The old man, still chuckling, went out of the room and returned with a long bamboo whip-stick, deprived, however, of the twenty-foot thong made from buffalo hide.

“What’s become of the thong?” I cried.

“That’s it. It’s on account of the missin’ thong that I’m telling you o’ this remarkable cirkumst’nce. There’s a clump o’ trees ’long side the path ’way over yonder, where the wood were stacked, an’ the thong flew off in the dusk o’ the evening thereabouts. You see there were a stick fas’, and when I lammed into the oxen that ere thong flew off—whizz!—whang!—into the dark o’ the trees. I lay the stick down an’ searched fer it up an’ down, in an’ out—the oxen standin’ there knockin’ their horns, an’ the stars poppin’ out. Well, I guv it up, an’ picked up the stick, an’ the thong came through my fingers.”

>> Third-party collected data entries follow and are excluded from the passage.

Definition convertAggchainData (d : AggchainData) : option ProtoAggchainData :=
  match d with
  | AggchainDataNil => None
  | AggchainDataProof p => Some (ProtoGeneric (Some (convertAggchainDataProofToProto p)))
  | AggchainDataSignature signature => Some (ProtoSignature (Some signature))
  | AggchainDataMultisigWithProof m p =>
      Some (ProtoMultisigAndAggchainProof (convertMultisigToProtoMultisig <$> m) (convertAggchainDataProofToProto <$> p))
  | AggchainDataMultisig m => Some (ProtoMultisigData (convertMultisigToProtoMultisig <$> m))
  end.

Definition ConvertCertToProtoCertificate (c : FullCertificate) : option (result grpcError ProtoCertificate) :=
  let cert := fl_cert c in
  exits ← mapM convertToProtoBridgeExit (ct_BridgeExits cert);
  let?? imported := omapM convertToProtoImportedBridgeExit (ct_ImportedBridgeExits cert) in
  Some (Ok (mkProtoCertificate (ct_NetworkID cert) (ct_Height cert) (Some (Hash_Bytes (ct_PrevLocalExitRoot cert)))
    (Some (Hash_Bytes (ct_NewLocalExitRoot cert))) exits imported (convertAggchainData (fl_AggchainData c))
    (Some (ct_L1InfoTreeLeafCount cert)))).

Definition grpcMultisigToAgglayer (m : option ProtoMultisig) : result grpcError Multisig :=
  match m with
  | Some (mkProtoMultisig (Some entries)) => Ok (mkMultisig (map (fun e => mkEntry (fst e) (snd e)) entries))
  | _ => Err ErrGrpcNil
  end.

Definition grpcAggchainProofToAgglayer (p : option ProtoAggchainProof) : result grpcError AggchainProofData :=
  match p with
  | Some (mkProtoAggchainProof (Some sp1) (Some params) context (Some signature)) =>
      Ok (mkAggchainProofData (sp_Proof sp1) (sp_Version sp1) (sp_Vkey sp1) (BytesToHash params) context signature)
  | _ => Err ErrGrpcNil
  end.

Definition grpcAggchainDataToAgglayer (d : option ProtoAggchainData) : result grpcError AggchainData :=
  match d with
  | None => Ok AggchainDataNil
  | Some (ProtoSignature None) => Err ErrGrpcNil
  | Some (ProtoSignature (Some signature)) => Ok (AggchainDataSignature signature)
  | Some (ProtoGeneric p) => let? proof := grpcAggchainProofToAgglayer p in Ok (AggchainDataProof proof)
  | Some (ProtoMultisigData m) => let? multisig := grpcMultisigToAgglayer m in Ok (AggchainDataMultisig (Some multisig))
  | Some (ProtoMultisigAndAggchainProof m p) =>
      let? proof := grpcAggchainProofToAgglayer p in
      let? multisig := grpcMultisigToAgglayer m in
      Ok (AggchainDataMultisigWithProof (Some multisig) (Some proof))
  end.

Definition ConvertProtoCertToAgglayer (cert : ProtoCertificate) : option (result grpcError FullCertificate) :=
  match pc_PrevLocalExitRoot cert, pc_NewLocalExitRoot cert, pc_L1InfoTreeLeafCount cert with
  | Some prev, Some new, Some leafCount =>
      let?? aggchainData := Some (grpcAggchainDataToAgglayer (pc_AggchainData cert)) in
      let?? exits := grpcBridgeExitsToAgglayer (pc_BridgeExits cert) in
      let?? imported := grpcImportedBridgeExitsToAgglayer (pc_ImportedBridgeExits cert) in
      Some (Ok (mkFullCertificate (mkCertificate (pc_NetworkId cert) (pc_Height cert) (BytesToHash prev) (BytesToHash new)
        exits imported leafCount) aggchainData))
  | _, _, _ => Some (Err ErrGrpcNil)
  end.

(** What arrives of a certificate; the encoding of messages into bytes and back is that of the protobuf library. *)
Definition received (cert cert' : FullCertificate) : Prop :=
  exists proto, ConvertCertToProtoCertificate cert = Some (Ok proto) /\ ConvertProtoCertToAgglayer proto = Some (Ok cert').

(** A certificate that arrives as it was sent. *)
Definition aggchain_survives (d : AggchainData) : Prop :=
  match d with
  | AggchainDataNil | AggchainDataSignature _ => True
  | AggchainDataProof p => is_hash (ad_AggchainParams p)
  | AggchainDataMultisig m => is_Some m
  | AggchainDataMultisigWithProof m p => is_Some m /\ exists p', p = Some p' /\ is_hash (ad_AggchainParams p')
  end.

Record survives (c : FullCertificate) : Prop := {
  sv_exits : Forall (fun e => exists be, e = Some be /\ exit_survives be) (ct_BridgeExits (fl_cert c));
  sv_imported : Forall imported_survives (ct_ImportedBridgeExits (fl_cert c));
  sv_prev : is_hash (ct_PrevLocalExitRoot (fl_cert c));
  sv_new : is_hash (ct_NewLocalExitRoot (fl_cert c));
  sv_aggchain : aggchain_survives (fl_AggchainData c)
}.

Lemma aggchain_roundtrip d : aggchain_survives d -> grpcAggchainDataToAgglayer (convertAggchainData d) = Ok d.
Proof.
  assert (Hm : forall m, grpcMultisigToAgglayer (Some (convertMultisigToProtoMultisig m)) = Ok m).
  { intros [es]. unfold grpcMultisigToAgglayer, convertMultisigToProtoMultisig. cbn [ms_Signatures]. do 2 f_equal.
    rewrite map_map. induction es as [|[] es IH]; [done|]. cbn [map]. by rewrite IH. }
  assert (Hp : forall p, is_hash (ad_AggchainParams p) -> grpcAggchainProofToAgglayer (Some (convertAggchainDataProofToProto p)) = Ok p).
  { intros [] Hh. cbn [ad_AggchainParams] in Hh. unfold grpcAggchainProofToAgglayer, convertAggchainDataProofToProto.
    cbn [ad_Proof ad_Version ad_Vkey ad_AggchainParams ad_Context ad_Signature sp_Proof sp_Version sp_Vkey]. by rewrite BytesToHash_Bytes. }
  destruct d as [|sig|p|m|m p]; cbn [aggchain_survives convertAggchainData grpcAggchainDataToAgglayer]; [done | done | | |].
  - intros Hh. by rewrite Hp.
  - intros [m' ->]. cbn [fmap option_fmap option_map]. by rewrite Hm.
  - intros ([m' ->] & p' & -> & Hh). cbn [fmap option_fmap option_map]. by rewrite Hp, Hm.
Qed.

Lemma received_as_sent c : survives c -> received c c.
Proof.
  destruct c as [[net h prev new exits imported leaves] data]. intros [He Hi Hp Hn Ha]. cbn [fl_cert fl_AggchainData ct_BridgeExits
    ct_ImportedBridgeExits ct_PrevLocalExitRoot ct_NewLocalExitRoot] in *. unfold received, ConvertCertToProtoCertificate.
  assert (Hex : exists ps, mapM convertToProtoBridgeExit exits = Some ps /\ grpcBridgeExitsToAgglayer ps = Some (Ok exits)).
  { clear -He. induction He as [|e es (be & -> & Hbe) _ (ps & E1 & E2)]; [by exists []|].
    destruct (exit_roundtrip be Hbe) as (p & F1 & F2). exists (Some p :: ps). cbn [mapM]. rewrite F1, E1. split; [done|].
    unfold grpcBridgeExitsToAgglayer in *. cbn [omapM]. rewrite F2. cbn [obind]. by rewrite E2. }
  assert (Him : exists ps, omapM convertToProtoImportedBridgeExit imported = Some (Ok ps) /\
    grpcImportedBridgeExitsToAgglayer ps = Some (Ok imported)).
  { clear -Hi. induction Hi as [|e es He _ (ps & E1 & E2)]; [by exists []|].
    destruct (imported_roundtrip e He) as (p & F1 & F2). exists (Some p :: ps). cbn [omapM]. rewrite F1. cbn [obind]. rewrite E1.
    split; [done|]. unfold grpcImportedBridgeExitsToAgglayer in *. cbn [omapM]. rewrite F2. cbn [obind]. by rewrite E2. }
  destruct Hex as (ps & E1 & E2), Him as (qs & E3 & E4). eexists. cbn [fl_cert fl_AggchainData ct_BridgeExits ct_ImportedBridgeExits].
  rewrite E1. cbn [mbind option_bind]. rewrite E3. cbn [obind]. split; [done|]. unfold ConvertProtoCertToAgglayer.
  cbn [pc_NetworkId pc_Height pc_PrevLocalExitRoot pc_NewLocalExitRoot pc_L1InfoTreeLeafCount pc_AggchainData pc_BridgeExits
    pc_ImportedBridgeExits ct_NetworkID ct_Height ct_PrevLocalExitRoot ct_NewLocalExitRoot ct_L1InfoTreeLeafCount].
  rewrite aggchain_roundtrip by done. cbn [obind]. rewrite E2. cbn [obind]. rewrite E4. cbn [obind]. by rewrite !BytesToHash_Bytes.
Qed.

“You said the thong flew off.”

“So it did; but there it were fast on the stick—long, smooth, round, an’ taperin’ off inter a fine lash, as thick about the middle as my little finger, an’ as tough as steel.”

“I know it. You couldn’t match that thong in the Colony. But where is it?”

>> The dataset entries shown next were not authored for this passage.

(* ===== verification/AggsenderProofs.v ===== *)
(** Properties of the aggsender service: what it submits continues what is settled, nothing is submitted while a
    certificate is undecided, and every certificate the agglayer accepted is in the local tables. *)

From S2P Require Import Prelude Bytes BlockRange Merkle AgglayerTypes CertStorage StatusChecker.
From S2P Require Import BuildParams Flow AdjustRange Validator Committee Retry Aggsender.

(** ** What the service relies on in a flow *)

(** The retry count of the certificate after [last]. *)
Definition next_retry (last : option CertificateHeader) : Z :=
  match last with
  | Some c => if bool_decide (ch_Status c = InError) then ch_RetryCount c + 1 else 0
  | None => 0
  end.

(** The certificate takes the place after [last]: the first of all, the one above a settled certificate, or
    another attempt at the height of one in error. *)
Definition follows (initialLER : Z) (last : option CertificateHeader) (cert : Certificate) : Prop :=
  match last with
  | None => ct_Height cert = 0 /\ ct_PrevLocalExitRoot cert = initialLER
  | Some c =>
      (ch_Status c = Settled /\ ct_Height cert = ch_Height c +u64 1 /\ ct_PrevLocalExitRoot cert = ch_NewLocalExitRoot c) \/
      (ch_Status c = InError /\ ct_Height cert = ch_Height c /\
       forall ler, ch_PreviousLocalExitRoot c = Some ler -> ct_PrevLocalExitRoot cert = ler)
  end.

Class FlowLaws (initialLER : Z) (f : AggsenderBuilderFlow) : Prop := {
  fl_params : forall s now p, fw_GetCertificateBuildParams f s now = Some (Ok (Some p)) ->
    GetLastSentCertificateHeader s = Ok (bp_LastSentCertificate p) /\
    bp_RetryCount p = next_retry (bp_LastSentCertificate p);
  fl_build : forall s p c, fw_BuildCertificate f s p = Ok c -> follows initialLER (bp_LastSentCertificate p) (fl_cert c);
  fl_update : forall c m c', fw_UpdateAggchainData f c m = Ok c' -> fl_cert c' = fl_cert c
}.

(** ** The pessimistic flow meets the laws *)

(** What the adjustment of the range never changes. *)
Definition same_origin (p q : CertificateBuildParams) : Prop :=
  bp_FromBlock q = bp_FromBlock p /\ bp_RetryCount q = bp_RetryCount p /\ bp_LastSentCertificate q = bp_LastSentCertificate p /\
  bp_CertificateType q = bp_CertificateType p /\
  bp_L1InfoTreeRootFromWhichToProve q = bp_L1InfoTreeRootFromWhichToProve p.

#[local] Instance same_origin_preorder : PreOrder same_origin.
Proof. unfold same_origin. split; [by intros p | intros p q r (-> & -> & -> & -> & ->); done]. Qed.

Lemma clone_origin p t q : cloneCertificateBuildParamsWithRange p (bp_FromBlock p) t = Ok q -> same_origin p q.
Proof. unfold cloneCertificateBuildParamsWithRange. cases; by intros [= <-]. Qed.

Lemma trim_origin p t q : trimCertificateToBlock p t = Ok q -> same_origin p q.
Proof. unfold trimCertificateToBlock. cases; try (by intros [= <-]). apply clone_origin. Qed.

Lemma adjustToMax_origin p o m b q : adjustToMaxL2Block p o m b = Ok q -> same_origin p q.
Proof. unfold adjustToMaxL2Block. intros H. inv_ok H as p1 H1. apply clone_origin in H1. by revert H; cases; intros [= <-]. Qed.

Section Origin.
Context `{Lq : L1InfoTreeDataQuerier} (f : baseFlow).

Lemma adjustBeforeSize_origin p o q c : adjustBeforeSize p o = Ok (q, c) -> same_origin p q.
Proof.
  unfold adjustBeforeSize. intros H. inv_ok H as p1 H1. inv_ok H as p2 H2. inv_ok H as u Hu.
  transitivity p1; [|transitivity p2].
  - revert H1. clear. unfold adjustMaxL2BlockNumber. cases; try (by intros [= <-]). apply adjustToMax_origin.
  - revert H2. clear. unfold adjustMaxL2BlockRange. cases; try (by intros [= <-]). apply adjustToMax_origin.
  - revert H. clear. unfold adjustClaimsNotProvableAgainstRoot. intros H. inv_ok H as [nur c1] Hl.
    destruct nur as [cl|]; [|by injection H as <- _]. revert H. cases; [done|]. intros H.
    inv_ok H as p3 H3. injection H as <- _. by apply trim_origin in H3.
Qed.

Lemma limitCertSize_origin fuel p q : limitCertSize f fuel p = Some (Ok q) -> same_origin p q.
Proof.
  revert p. induction fuel as [|fuel IH]; intros p; simpl; [done|]. cases; try (by intros [= <-]).
  destruct (cloneCertificateBuildParamsWithRange _ _ _) as [p1|] eqn:E; [|done].
  intros H. transitivity p1; [by eapply clone_origin | by apply IH].
Qed.

Lemma adjustInvalid_origin fuel p c q : adjustInvalidClaimsAreNotUnclaimed fuel p c = Some (Ok q) -> same_origin p q.
Proof.
  revert p c. induction fuel as [|fuel IH]; intros p c; simpl; [done|].
  destruct (findFirstMissingGERClaimWithoutFinalUnclaim p c) as [[[cl|] c1]|]; [|by intros [= <-]|done].
  cases; [done|]. destruct (trimCertificateToBlock _ _) as [p1|] eqn:E; [|done].
  intros H. transitivity p1; [by eapply trim_origin | by eapply IH].
Qed.

Lemma AdjustBlockRange_origin fuel p o q : AdjustBlockRange f fuel (Some p) o = Some (Ok q) -> same_origin p q.
Proof.
  unfold AdjustBlockRange. destruct (adjustBeforeSize p o) as [[p1 c]|] eqn:E1; [|done].
  apply adjustBeforeSize_origin in E1.
  destruct (if op_DisableSizeLimit o then _ else _) as [[p2|]|] eqn:E2; [|done..].
  intros H. transitivity p1; [done|]. transitivity p2; [|by eapply adjustInvalid_origin].
  destruct (op_DisableSizeLimit o); [by injection E2 as <- | by eapply limitCertSize_origin].
Qed.

End Origin.

Section PPLaws.
Context `{Kc : Keccak} `{Bq : BridgeQuerier} `{Lq : L1InfoTreeDataQuerier} `{Cq : CertificateQuerier}.

Lemma NextCertificateBlockRange_retry f last range retry :
  NextCertificateBlockRange f last = Ok (range, retry) -> retry = next_retry last /\ is_u64 (br_FromBlock range).
Proof.
  unfold NextCertificateBlockRange. intros H. inv_ok H as processed Hp. destruct processed as [synced|]; [|done].
  destruct (getLastSentBlockAndRetryCount f last) as [to r] eqn:Er. inv_ok H as to1 Ht. revert H.
  cases; [done|]. intros [= <- <-]. split; [|apply wrap64_range].
  unfold getLastSentBlockAndRetryCount, next_retry in *.
  destruct last as [c|]; [|by injection Er as _ <-]. by destruct (bool_decide _); injection Er as _ <-.
Qed.

Lemma BuildParamsInternal_origin f s now ct p :
  GetCertificateBuildParamsInternal f s now ct = Ok p ->
  GetLastSentCertificateHeader s = Ok (bp_LastSentCertificate p) /\
  bp_RetryCount p = next_retry (bp_LastSentCertificate p) /\
  is_u64 (bp_FromBlock p) /\ bp_CertificateType p = ct.
Proof.
  unfold GetCertificateBuildParamsInternal, GeneratePreBuildParams, GetLastCertificate. intros H.
  inv_ok H as pre Hpre. inv_ok Hpre as last Hlast. inv_ok Hpre as [range retry] Hr. inv_ok Hpre as root Hroot.
  injection Hpre as <-. apply NextCertificateBlockRange_retry in Hr as [-> Hu64].
  unfold GenerateBuildParams in H. cbn in H. inv_ok H as [bs cs] Hb. inv_ok H as us Hu. injection H as <-. simpl.
  split; [|done]. by destruct (GetLastSentCertificateHeader s); simplify_eq/=.
Qed.

Lemma getNextHeight_follows f s last h ler cert :
  getNextHeightAndPreviousLER f s last = Ok (h, ler) -> ct_Height cert = h -> ct_PrevLocalExitRoot cert = ler ->
  follows (bf_initialLER f) last cert.
Proof.
  unfold getNextHeightAndPreviousLER, follows. intros H <- <-. destruct last as [c|]; [|by injection H as <- <-].
  destruct (IsClosed (ch_Status c)); simpl in H; [|done]. unfold IsSettled, IsInError in H.
  case_bool_decide as Hs; [injection H as <- <-; by left|].
  case_bool_decide as He; [|done]. right. destruct (ch_PreviousLocalExitRoot c) as [prev|].
  - injection H as <- <-. split_and!; [done..|]. by intros ? [= <-].
  - destruct (Z.eqb_spec (ch_Height c) 0) as [Hz|]; [injection H as <- <-; by rewrite Hz|].
    inv_ok H as settled Hset. destruct settled as [settled|]; [|done].
    destruct (negb _); [done|]. by injection H as <- <-.
Qed.

(** The pessimistic-proof flow is a flow the service can rely on. *)
#[global] Instance ppBuilderFlow_laws fuel p signer : FlowLaws (bf_initialLER (pf_baseFlow p)) (ppBuilderFlow fuel p signer).
Proof.
  split; cbn.
  - intros s now q. unfold PP_GetCertificateBuildParams.
    destruct (GetCertificateBuildParamsInternal _ _ _ _) as [p0|[]] eqn:E; try done.
    apply BuildParamsInternal_origin in E as (E1 & E2 & _).
    destruct (pf_forceOneBridgeExit p && _); [done|]. destruct (IsEmpty p0); [done|]. intros H.
    apply obind_Ok in H as (q1 & Hq & H). apply obind_Ok in H as (u & _ & H). injection H as <-.
    by apply AdjustBlockRange_origin in Hq as (_ & -> & -> & _).
  - intros s q c H. inv_ok H as cert Hc. injection H as <-. unfold PP_BuildCertificate, BuildCertificate in Hc.
    destruct (negb false && IsEmpty q); [done|]. inv_ok Hc as ibes Hi. inv_ok Hc as [h ler] Hh.
    inv_ok Hc as newLER Hn. injection Hc as <-. by eapply getNextHeight_follows.
  - intros c [m|] c' [= <-]; done.
Qed.

End PPLaws.

(** ** The log of certificates *)

Section Log.

(** Every attempt of every height is kept, under the default policy, and the heights are below a bound. *)
Record log_ok (B : Z) (s : Storage) : Prop := {
  lo_policy : st_retainPolicy s = NewStorageRetainCertificatesPolicyDefault;
  lo_log : exists A, attempts_rel s A;
  lo_height : forall h c, cert_info s !! h = Some c -> 0 <= h < B
}.

(** A certificate identifier that is in one of the tables. *)
Definition recorded (s : Storage) (id : Z) : Prop :=
  (exists h c, cert_info s !! h = Some c /\ ci_CertificateID c = id) \/
  (exists k c, cert_history s !! k = Some c /\ ci_CertificateID c = id).

(** From [s] to [s'] the log stays a log and forgets nothing. *)
Definition keeps (B : Z) (s s' : Storage) : Prop :=
  log_ok B s -> log_ok B s' /\ forall id, recorded s id -> recorded s' id.

#[global] Instance keeps_preorder B : PreOrder (keeps B).
Proof.
  split; [by intros s|]. intros s1 s2 s3 H12 H23 H1. destruct (H12 H1) as [H2 Hr]. destruct (H23 H2) as [H3 Hr'].
  split; [done|]. auto.
Qed.

Lemma log_ok_weaken B B' s : B <= B' -> log_ok B s -> log_ok B' s.
Proof. intros Hle [Hp Hl Hh]. split; [done..|]. intros h c Hc. specialize (Hh h c Hc). lia. Qed.

(** Changing the last attempt of a height, with its height and number kept. *)
Definition map_last (f : certificateInfo -> certificateInfo) (l : list certificateInfo) : list certificateInfo :=
  match last l with
  | None => []
  | Some c => removelast l ++ [f c]
  end.

Lemma map_last_snoc f l c : map_last f (l ++ [c]) = l ++ [f c].
Proof. unfold map_last. by rewrite last_snoc, removelast_last. Qed.

Lemma attempts_rel_map_last s s' A f :
  (forall c, ci_Height (f c) = ci_Height c /\ ci_RetryCount (f c) = ci_RetryCount c) ->
  cert_info s' = f <$> cert_info s -> cert_history s' = cert_history s ->
  attempts_rel s A -> attempts_rel s' (fun h => map_last f (A h)).
Proof.
  intros Hf Hi Hh [Ha1 Ha2 Ha3]. split.
  - intros h. rewrite Hi, lookup_fmap, Ha1. destruct (A h) as [|c l _] using rev_ind; [done|].
    by rewrite map_last_snoc, !last_snoc.
  - intros h r. rewrite Hh, Ha2. destruct (A h) as [|c l _] using rev_ind; [done|].
    by rewrite map_last_snoc, !removelast_last.
  - intros h i c Hc. specialize (Ha3 h). destruct (A h) as [|c0 l _] using rev_ind; [done|].
    rewrite map_last_snoc in Hc. apply lookup_app_Some in Hc as [Hc|[Hlen Hc]].
    + apply Ha3. by apply lookup_app_l_Some.
    + apply list_lookup_singleton_Some in Hc as [Hi0 <-]. destruct (Hf c0) as [-> ->]. apply Ha3.
      rewrite lookup_app_r by done. by rewrite Hi0.
Qed.

Lemma map_last_keeps B s s' f :
  (forall c, ci_Height (f c) = ci_Height c /\ ci_RetryCount (f c) = ci_RetryCount c /\
     ci_CertificateID (f c) = ci_CertificateID c) ->
  cert_info s' = f <$> cert_info s -> cert_history s' = cert_history s -> st_retainPolicy s' = st_retainPolicy s ->
  keeps B s s'.
Proof.
  intros Hf Hi Hh Hp [Hpol [A HA] Hb]. split.
  - split; [congruence | |].
    + eexists. eapply attempts_rel_map_last; [|done|done|done]. intros c. by destruct (Hf c) as (-> & -> & _).
    + intros h c. rewrite Hi, lookup_fmap. intros (c0 & Hc & _)%fmap_Some. by eapply Hb.
  - intros id [(h & c & Hc & Hid)|(k & c & Hc & Hid)]; [left | right].
    + exists h, (f c). rewrite Hi, lookup_fmap, Hc. split; [done|]. by destruct (Hf c) as (_ & _ & ->).
    + exists k, c. by rewrite Hh.
Qed.

Lemma UpdateCertificateStatus_keeps B s id st t : keeps B s (UpdateCertificateStatus s id st t).
Proof.
  apply (map_last_keeps B s _ (fun c => if ci_CertificateID c =? id then setStatus c st t else c)); [|done..].
  intros c. by destruct (_ =? _).
Qed.

Lemma last_None_nil {A} (l : list A) : last l = None -> l = [].
Proof. destruct l as [|x l _] using rev_ind; [done|]. by rewrite last_snoc. Qed.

“That’s what I’m tellin’ yer about. The thong flew off—whizz!—whang!—but when I picked the stick up, there it were. I jes’ stood there ponderin’ over the strangeness o’ this, when a breath o’ wind come up the valley with a sigh on it—one o’ those quiverin’, mysterious, solumnelly sounds that makes you look over yer shoulder an’ start at a shadder. ‘Hambaka—trek,’ I cried, an’ whirling the whip around, touched up the fore-leaders, then brought the forslag down on the achter ox. I told you them oxen had stuck fas’. Well! at the touch o’ the whip they jes’ laid their shoulders agin the yokes, an’, with a low groan, they yanked the wagon up that stiff bit—up an’ up, without a pause, to the level veld. I tell you, sonny, I never seed oxen lay themselves down like that span.”

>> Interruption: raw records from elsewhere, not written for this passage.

(** The kinds of [AggchainData]. *)
Inductive AggchainDataKind :=
| AggchainDataSignature | AggchainDataMultisig | AggchainDataProof | AggchainDataMultisigWithProof.

(** The aggchain contract and the agglayer's network state, which holds the last settled imported
    exit of the network of the header. *)
Record certificateQuerier := mkCertificateQuerier {
  cq_bridgeSyncer : L2BridgeSyncer;
  cq_claimSyncer : ClaimSyncer;
  cq_IsFEP : bool;
  cq_StartL2Block : Z;
  cq_GetLastSettledL2Block : result flowError Z;
  cq_GetNetworkInfo : result flowError (option SettledImportedBridgeExit);
  cq_AggchainData : Certificate -> option AggchainDataKind;
  cq_initialLER : Z
}.

Section CertificateQuery.
Context `{Kc : Keccak} (c : certificateQuerier).

Definition getBlockNumFromLER (localExitRoot : Z) : result flowError Z :=
  if localExitRoot =? cq_initialLER c then Ok 0
  else
    let? exitRoot := bs_GetExitRootByHash (cq_bridgeSyncer c) localExitRoot in
    Ok (rt_BlockNum exitRoot).

(** The loop over the claims of the index. *)
Fixpoint findClaimBlock (claims : list SyncedClaim) (bridgeExitHash : Z) : result flowError Z :=
  match claims with
  | [] => Err ErrQuery
  | claim :: claims' =>
      let? ibe := ConvertToImportedBridgeExitWithoutClaimData claim in
      if BridgeExit_Hash (ie_BridgeExit ibe) =? bridgeExitHash then Ok (sc_BlockNum claim)
      else findClaimBlock claims' bridgeExitHash
  end.

Definition getBlockNumFromGlobalIndex (globalIndex bridgeExitHash : Z) : result flowError Z :=
  let? claims := cs_GetClaimsByGlobalIndex (cq_claimSyncer c) globalIndex in
  findClaimBlock claims bridgeExitHash.

Definition getLastSettledFEPBlock : result flowError Z :=
  let? n := cq_GetLastSettledL2Block c in
  if n =? 0 then Ok (cq_StartL2Block c) else Ok n.

Definition GetSettledBlocksFromCertHeader (cert : option AgglayerHeader) : SettledBlocks :=
  match cert with
  | None => mkSettledBlocks (Ok 0) (Ok 0) getLastSettledFEPBlock None
  | Some h =>
      let lastBridgeExit := getBlockNumFromLER (ah_NewLocalExitRoot h) in
      match cq_GetNetworkInfo c with
      | Err e => mkSettledBlocks lastBridgeExit (Err e) getLastSettledFEPBlock None
      | Ok None => mkSettledBlocks lastBridgeExit (Ok 0) getLastSettledFEPBlock None
      | Ok (Some ibe) =>
          mkSettledBlocks lastBridgeExit (getBlockNumFromGlobalIndex (si_GlobalIndex ibe) (si_BridgeExitHash ibe))
            getLastSettledFEPBlock (Some ibe)
      end
  end.

Definition cq_GetLastSettledCertificateToBlock (cert : option AgglayerHeader) : result flowError Z :=
  match cert with
  | Some h =>
      if negb (bool_decide (ah_Status h = Settled)) then Err ErrNotSettled
      else LatestBlock (GetSettledBlocksFromCertHeader cert)
  | None => LatestBlock (GetSettledBlocksFromCertHeader cert)
  end.

Definition cq_GetNewCertificateToBlock (cert : Certificate) : result flowError Z :=
  let? lastBridgeExitBlock := getBlockNumFromLER (ct_NewLocalExitRoot cert) in
  match last (ct_ImportedBridgeExits cert) with
  | None => Ok (Z.max lastBridgeExitBlock 0)
  | Some ibe =>
      match ibe, ibe ≫= ie_GlobalIndex with
      | Some ibe, Some g =>
          let? n := getBlockNumFromGlobalIndex (GlobalIndex_ToBigInt g) (BridgeExit_Hash (ie_BridgeExit ibe)) in
          Ok (Z.max lastBridgeExitBlock n)
      | _, _ => Err ErrPanic
      end
  end.

Definition cq_CalculateCertificateTypeFromToBlock (certToBlock : Z) : CertificateType :=
  if cq_IsFEP c then if certToBlock <? cq_StartL2Block c then CertificateTypePP else CertificateTypeFEP
  else CertificateTypePP.

Definition cq_CalculateCertificateType (cert : Certificate) (certToBlock : Z) : CertificateType :=
  match cq_AggchainData c cert with
  | Some AggchainDataSignature | Some AggchainDataMultisig => CertificateTypePP
  | Some AggchainDataProof | Some AggchainDataMultisigWithProof => CertificateTypeFEP
  | None => cq_CalculateCertificateTypeFromToBlock certToBlock
  end.

Definition querier_error {A} (r : result flowError A) : result checkerError A :=
  match r with Ok a => Ok a | Err _ => Err ErrQuerier end.

Definition certificateQuerier_impl : CertificateQuerier := {|
  GetLastSettledCertificateToBlock := fun cert => querier_error (cq_GetLastSettledCertificateToBlock cert);
  GetNewCertificateToBlock := fun cert => querier_error (cq_GetNewCertificateToBlock cert);
  CalculateCertificateType := cq_CalculateCertificateType;
  CalculateCertificateTypeFromToBlock := cq_CalculateCertificateTypeFromToBlock
|}.

End CertificateQuery.

(** ** The laws of the interfaces *)

(** The syncers answer from tables of events, and when they can answer for a range they can answer
    for a shorter one. *)
Record syncers_laws (b : bridgeDataQuerier) (cs : ClaimSyncer) (bridges : list Bridge) (claims : list SyncedClaim)
    (unclaims : list Unclaim) : Prop := {
  sl_claimSyncer : bd_claimSyncer b = Some cs;
  sl_bridges : forall from to l, bs_GetBridges (bd_bridgeSyncer b) from to = Ok l ->
    l = filterBridgesInRange bridges from to;
  sl_bridges_down : forall from to t, from <= t <= to -> is_ok (bs_GetBridges (bd_bridgeSyncer b) from to) = true ->
    is_ok (bs_GetBridges (bd_bridgeSyncer b) from t) = true;
  sl_claims : forall from to l, cs_GetClaims cs from to = Ok l -> l = filterClaimsInRange claims from to;
  sl_claims_down : forall from to t, from <= t <= to -> is_ok (cs_GetClaims cs from to) = true ->
    is_ok (cs_GetClaims cs from t) = true;
  sl_unclaims : forall from to l, bd_GetUnsetClaims b from to = Ok l -> l = filterUnclaimsInRange unclaims from to;
  sl_unclaims_down : forall from to t, from <= t <= to -> is_ok (bd_GetUnsetClaims b from to) = true ->
    is_ok (bd_GetUnsetClaims b from t) = true
}.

“Where does the kindness come in?”

“Hole on. The tortoise gets to the end o’ his journey same as the hare, only samer. On the level I called to the oxen to whoa!—whoa!—whoa!—and, arter a time they whoa’d, tho’ somehow ’twas ag’inst their will. They were that active they could have trotted home—they could so. I lay down that whip an’ filled my pipe.”

“Yes?”

“Then I took the stick up, an’ the thong were gone agin.”

“What!”

“Clean gone, sonny! Clean gone!”

“Did it fly off?”

“No, sonny; it crawled off.”

“Crawled off?”

“That there thong were a whip-snake. It jes’ gripped on ter the bamboo with its jaws to help me outer that stick fas’, an’ when we got to the level it unhitched. It knew as well as I did the oxen didn’t want any more whip when the flat were reached, and it unhitched.”

“Uncle Abe Pike! Do you expect me to believe that?”

“I have my hopes, my lad. But when yer gets older you’ll get more faith. Why, man, an’ I yeared that snake move off. It give a sort o’ friendly hiss as it slid away thro’ the grass, an’ it cracked its tail in sport like a whip. The oxen yeared it, too, and they moved off ’thout waitin’ for my call. I tell you there’s a heap o’ goodness among animiles an’ reptiles, tho’ this is the fust time I ’xperienced the thoughtfulness o’ a snake. It jes’ snapped its tail—ker—rack—as it moved off.”

When the old man prepared himself for sleep I saw the lash off my whip projecting from the mouth of his skin bag.